ENTRIES SUPPLIED:
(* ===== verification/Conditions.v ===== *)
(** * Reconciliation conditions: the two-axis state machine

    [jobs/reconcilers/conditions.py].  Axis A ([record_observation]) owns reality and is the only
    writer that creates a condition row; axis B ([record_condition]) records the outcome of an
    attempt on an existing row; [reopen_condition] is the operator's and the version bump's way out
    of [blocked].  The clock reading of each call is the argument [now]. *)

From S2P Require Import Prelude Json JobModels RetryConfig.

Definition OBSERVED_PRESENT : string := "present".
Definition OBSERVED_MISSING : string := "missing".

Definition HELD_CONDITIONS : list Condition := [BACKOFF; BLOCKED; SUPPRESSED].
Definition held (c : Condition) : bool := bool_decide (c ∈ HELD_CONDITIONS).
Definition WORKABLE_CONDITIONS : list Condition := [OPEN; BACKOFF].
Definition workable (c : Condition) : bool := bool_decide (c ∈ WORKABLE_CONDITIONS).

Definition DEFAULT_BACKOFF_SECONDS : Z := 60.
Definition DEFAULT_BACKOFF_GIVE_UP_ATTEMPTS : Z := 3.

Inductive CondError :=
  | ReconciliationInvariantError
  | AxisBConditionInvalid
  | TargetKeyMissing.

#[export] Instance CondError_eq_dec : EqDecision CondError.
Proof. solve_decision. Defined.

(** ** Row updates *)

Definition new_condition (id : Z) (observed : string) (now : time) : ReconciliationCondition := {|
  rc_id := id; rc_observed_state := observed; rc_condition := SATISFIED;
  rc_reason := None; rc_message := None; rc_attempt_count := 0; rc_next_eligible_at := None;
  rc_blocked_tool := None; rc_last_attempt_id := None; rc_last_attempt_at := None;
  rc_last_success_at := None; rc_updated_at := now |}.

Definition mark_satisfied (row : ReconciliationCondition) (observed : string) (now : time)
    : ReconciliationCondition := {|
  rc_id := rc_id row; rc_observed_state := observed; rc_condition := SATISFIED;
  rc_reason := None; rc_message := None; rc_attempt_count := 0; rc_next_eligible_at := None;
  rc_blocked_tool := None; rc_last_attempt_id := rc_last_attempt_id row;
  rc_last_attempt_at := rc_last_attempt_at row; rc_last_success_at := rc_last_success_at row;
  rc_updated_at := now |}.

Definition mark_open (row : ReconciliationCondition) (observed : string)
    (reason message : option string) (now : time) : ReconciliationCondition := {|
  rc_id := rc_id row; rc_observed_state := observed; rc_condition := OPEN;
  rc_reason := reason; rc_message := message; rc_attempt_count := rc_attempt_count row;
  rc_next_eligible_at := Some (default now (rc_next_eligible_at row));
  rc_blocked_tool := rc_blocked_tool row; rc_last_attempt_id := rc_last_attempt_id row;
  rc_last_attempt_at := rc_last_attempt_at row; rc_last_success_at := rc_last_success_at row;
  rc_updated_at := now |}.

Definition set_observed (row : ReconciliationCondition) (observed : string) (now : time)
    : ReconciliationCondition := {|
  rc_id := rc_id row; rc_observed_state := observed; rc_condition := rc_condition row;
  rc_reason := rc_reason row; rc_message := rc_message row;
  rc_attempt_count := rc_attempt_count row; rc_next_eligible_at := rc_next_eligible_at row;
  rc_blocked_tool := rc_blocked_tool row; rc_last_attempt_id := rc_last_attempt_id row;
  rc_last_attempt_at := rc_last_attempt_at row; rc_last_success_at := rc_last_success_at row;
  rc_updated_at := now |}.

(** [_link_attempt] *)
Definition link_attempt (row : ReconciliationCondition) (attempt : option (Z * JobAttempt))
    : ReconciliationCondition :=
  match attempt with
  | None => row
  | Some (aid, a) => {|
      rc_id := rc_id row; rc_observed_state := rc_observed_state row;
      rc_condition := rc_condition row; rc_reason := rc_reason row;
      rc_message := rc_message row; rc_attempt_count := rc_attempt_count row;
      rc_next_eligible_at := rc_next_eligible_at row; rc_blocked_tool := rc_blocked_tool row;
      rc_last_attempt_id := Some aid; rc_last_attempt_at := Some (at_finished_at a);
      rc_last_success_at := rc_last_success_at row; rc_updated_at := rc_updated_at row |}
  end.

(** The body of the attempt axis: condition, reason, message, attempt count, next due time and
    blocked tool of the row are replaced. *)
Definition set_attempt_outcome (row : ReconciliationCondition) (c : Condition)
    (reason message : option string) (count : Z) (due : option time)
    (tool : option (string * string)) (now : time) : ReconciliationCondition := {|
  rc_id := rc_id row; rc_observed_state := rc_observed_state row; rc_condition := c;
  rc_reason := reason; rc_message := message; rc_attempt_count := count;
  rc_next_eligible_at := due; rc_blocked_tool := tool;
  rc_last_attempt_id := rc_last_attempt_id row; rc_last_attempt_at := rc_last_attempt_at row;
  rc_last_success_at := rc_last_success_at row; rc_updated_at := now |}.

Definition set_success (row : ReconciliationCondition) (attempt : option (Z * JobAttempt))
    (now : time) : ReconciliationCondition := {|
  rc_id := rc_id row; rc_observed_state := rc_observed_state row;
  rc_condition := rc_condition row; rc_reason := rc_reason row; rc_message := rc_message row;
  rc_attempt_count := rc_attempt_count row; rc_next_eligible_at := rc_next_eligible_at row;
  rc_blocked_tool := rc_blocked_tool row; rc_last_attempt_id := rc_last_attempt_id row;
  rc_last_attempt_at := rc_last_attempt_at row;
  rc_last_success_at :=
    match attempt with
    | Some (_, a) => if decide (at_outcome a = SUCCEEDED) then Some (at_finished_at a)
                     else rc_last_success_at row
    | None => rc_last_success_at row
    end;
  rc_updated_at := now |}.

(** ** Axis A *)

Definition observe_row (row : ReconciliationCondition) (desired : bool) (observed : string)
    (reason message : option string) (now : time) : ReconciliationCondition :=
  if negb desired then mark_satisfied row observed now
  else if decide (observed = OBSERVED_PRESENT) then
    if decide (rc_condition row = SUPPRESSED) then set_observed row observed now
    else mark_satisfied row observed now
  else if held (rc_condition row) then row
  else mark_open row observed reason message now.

==

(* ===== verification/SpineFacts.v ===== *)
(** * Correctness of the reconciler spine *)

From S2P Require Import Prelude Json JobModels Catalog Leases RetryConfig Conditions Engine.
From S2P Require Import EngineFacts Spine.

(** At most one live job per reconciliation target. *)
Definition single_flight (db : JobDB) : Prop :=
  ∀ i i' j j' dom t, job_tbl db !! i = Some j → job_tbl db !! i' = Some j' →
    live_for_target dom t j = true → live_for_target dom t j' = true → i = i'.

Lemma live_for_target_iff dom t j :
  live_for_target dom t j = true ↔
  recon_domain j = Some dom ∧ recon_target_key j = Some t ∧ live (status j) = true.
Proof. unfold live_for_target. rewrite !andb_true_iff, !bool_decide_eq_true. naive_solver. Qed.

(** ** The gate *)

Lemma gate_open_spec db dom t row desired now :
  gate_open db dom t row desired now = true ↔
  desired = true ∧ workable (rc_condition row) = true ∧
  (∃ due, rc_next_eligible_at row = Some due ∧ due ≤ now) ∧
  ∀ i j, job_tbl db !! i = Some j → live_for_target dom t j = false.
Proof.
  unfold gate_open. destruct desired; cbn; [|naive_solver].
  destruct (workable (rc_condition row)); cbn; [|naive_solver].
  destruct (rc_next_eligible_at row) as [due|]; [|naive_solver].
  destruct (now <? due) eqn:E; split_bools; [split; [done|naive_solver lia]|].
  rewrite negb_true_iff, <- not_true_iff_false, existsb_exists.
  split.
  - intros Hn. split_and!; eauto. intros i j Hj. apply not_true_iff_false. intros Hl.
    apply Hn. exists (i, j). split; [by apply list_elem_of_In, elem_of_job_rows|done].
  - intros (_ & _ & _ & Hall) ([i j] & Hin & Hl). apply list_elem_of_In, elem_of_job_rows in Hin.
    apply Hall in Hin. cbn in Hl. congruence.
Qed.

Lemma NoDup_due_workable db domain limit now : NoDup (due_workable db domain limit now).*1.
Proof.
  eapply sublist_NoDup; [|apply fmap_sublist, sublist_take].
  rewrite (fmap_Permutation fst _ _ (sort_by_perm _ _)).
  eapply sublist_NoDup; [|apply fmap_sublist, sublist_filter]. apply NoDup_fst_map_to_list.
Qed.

INSTRUCTIONS FOR THE TASK:
Give the count of lines in the listing that hold "Lemma", and write nothing beyond it.

RESPONSE:
3